* The problem
Copy the lines below exactly. Start at the first and finish with the line containing "A shallow embedding of the".

* Stored items
(** * slither-prop, automatic token properties (properties/auto.py)

    A shallow embedding of [checksum_encode], [AUTO_token_max] and
    [detect_token_props], together with the Python built-ins they call,
    followed by the properties stated about them. *)

From Stdlib Require Import ZArith NArith Lia Bool List Ascii String.
From Stdlib Require Import DecimalString.
Import ListNotations.

Open Scope string_scope.

(** ** Python values

    A Python [str] is modelled by [string], one character per code point
    below 256; [lower] and [upper] act on the ASCII range, which is what
    addresses, selectors and call data are made of, and [int] reads every
    such string as Python does.  An exception is a value of [PyError], and a
    computation that may raise returns a [result]. *)

Inductive PyError : Type :=
| ValueError
| TypeError
| IndexError
| AssertionError.

Inductive result (A : Type) : Type :=
| Ok (a : A)
| Raise (e : PyError).

Arguments Ok {A} a.
Arguments Raise {A} e.

Definition bind {A B : Type} (m : result A) (k : A -> result B) : result B :=
  match m with
  | Ok a => k a
  | Raise e => Raise e
  end.

Notation "x <- m ;; k" := (bind m (fun x => k))
  (at level 61, m at next level, right associativity).

Definition is_ok {A : Type} (m : result A) : bool :=
  match m with
  | Ok _ => true
  | Raise _ => false
  end.

Module Py.

(** *** Characters *)

Definition ord (c : ascii) : N := N_of_ascii c.
(** * Hadoop-snappy framing ([snappy/snappy_hadoop.py])

    A shallow embedding of the module that frames Snappy blocks in the
    Hadoop-snappy container format, and the properties its description
    states about it.

    Conventions.
    - Python [bytes] are [list byte]; Python [int]s are [Z]; [len] is the
      length as a [Z]; Python [float]s are the binary64 numbers [float].
    - The [/] of [hadoop_snappy_max_input_size] is the true division of
      two [int]s, which gives a [float]; [src.read] does not take a
      [float] for a size and raises [TypeError].
    - A file-like object opened for reading is the list of the bytes not
      yet read; one opened for writing is the list of the bytes written.
    - An exception is a value [Raise e]; the state of the two files at the
      moment it is raised is kept next to it.
    - The codec ([compress], [uncompress]) comes from a compiled extension
      module and is an interface here, see [Codec]. *)

From Stdlib Require Import ZArith List Lia Bool Arith.
From Stdlib Require Import Strings.Byte.
From Stdlib Require Strings.String.
From Stdlib Require Floats.
Import PrimFloat.
From Equations Require Import Equations.
Import ListNotations.
Local Open Scope Z_scope.

Set Implicit Arguments.

(** ** Bytes, lengths, exceptions *)

Definition bytes := list byte.

Definition len {A : Type} (l : list A) : Z := Z.of_nat (length l).

(** The messages of the [UncompressError]s the module raises itself, and
    the one the codec raises on a block it rejects. *)
Inductive uncompress_error : Type :=
| Failed_to_read_compressed_chunk_length
| Failed_to_read_compressed_chunk
| Specified_length_differs (specified real : Z)
| Invalid_compressed_block.

Inductive exn : Type :=
| UncompressError (why : uncompress_error)
| struct_error
| TypeError
| OverflowError.

Inductive result (A : Type) : Type :=
| Ok (a : A)
| Raise (e : exn).
Arguments Ok {A} a.
Arguments Raise {A} e.

(** ** [struct.pack('>I', _)] and [struct.unpack('>I', _)] *)

Definition byte_of_Z (z : Z) : byte :=
  match Byte.of_N (Z.to_N (z mod 256)) with
  | Some b => b
  | None => x00
  end.

Definition Z_of_byte (b : byte) : Z := Z.of_N (Byte.to_N b).

Definition UINT_MAX : Z := 0xFFFFFFFF.

(** [struct.pack('>I', num)]: four bytes, most significant first;
    [struct.error] when [num] is not an unsigned 32-bit number. *)
Definition big_endian_uint (num : Z) : bytes :=
  [byte_of_Z (num / 16777216); byte_of_Z (num / 65536);
   byte_of_Z (num / 256); byte_of_Z num].

Definition struct_pack_I (num : Z) : result bytes :=
  if (0 <=? num) && (num <=? UINT_MAX) then Ok (big_endian_uint num)
  else Raise struct_error.

(** [struct.unpack('>I', data)[0]]: [struct.error] unless [data] has
    exactly four bytes. *)
Definition struct_unpack_I (data : bytes) : result Z :=
  match data with
  | [b0; b1; b2; b3] =>
      Ok (((Z_of_byte b0 * 256 + Z_of_byte b1) * 256 + Z_of_byte b2) * 256
          + Z_of_byte b3)
  | _ => Raise struct_error
  end.

(** ** The codec *)

(** [compress] and [uncompress] of the extension module ([_compress] and
    [_uncompress] in the source are aliases of them). [uncompress] raises
    on a block it does not accept. *)
Class Codec : Type := {
  compress : bytes -> bytes;
  uncompress : bytes -> result bytes
}.

(** What the framing relies on from Snappy: blocks decode to what was
    encoded, a block is never empty (it starts with the length preamble)
    and it is at most [32 + n + n / 6] bytes long for [n] bytes of input. *)
Class CodecLaws (C : Codec) : Prop := {
  uncompress_compress : forall d : bytes, uncompress (compress d) = Ok d;
  compress_nonempty : forall d : bytes, compress d <> [];
  compress_bound : forall d : bytes,
      len (compress d) <= 32 + len d + len d / 6
}.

* Solution for this exercise
(** * slither-prop, automatic token properties (properties/auto.py)

    A shallow embedding of [checksum_encode], [AUTO_token_max] and
    [detect_token_props], together with the Python built-ins they call,
    followed by the properties stated about them. *)

From Stdlib Require Import ZArith NArith Lia Bool List Ascii String.
From Stdlib Require Import DecimalString.
Import ListNotations.

Open Scope string_scope.

(** ** Python values

    A Python [str] is modelled by [string], one character per code point
    below 256; [lower] and [upper] act on the ASCII range, which is what
    addresses, selectors and call data are made of, and [int] reads every
    such string as Python does.  An exception is a value of [PyError], and a
    computation that may raise returns a [result]. *)

Inductive PyError : Type :=
| ValueError
| TypeError
| IndexError
| AssertionError.

Inductive result (A : Type) : Type :=
| Ok (a : A)
| Raise (e : PyError).

Arguments Ok {A} a.
Arguments Raise {A} e.

Definition bind {A B : Type} (m : result A) (k : A -> result B) : result B :=
  match m with
  | Ok a => k a
  | Raise e => Raise e
  end.

Notation "x <- m ;; k" := (bind m (fun x => k))
  (at level 61, m at next level, right associativity).

Definition is_ok {A : Type} (m : result A) : bool :=
  match m with
  | Ok _ => true
  | Raise _ => false
  end.

Module Py.

(** *** Characters *)

Definition ord (c : ascii) : N := N_of_ascii c.
(** * Hadoop-snappy framing ([snappy/snappy_hadoop.py])

    A shallow embedding of the module that frames Snappy blocks in the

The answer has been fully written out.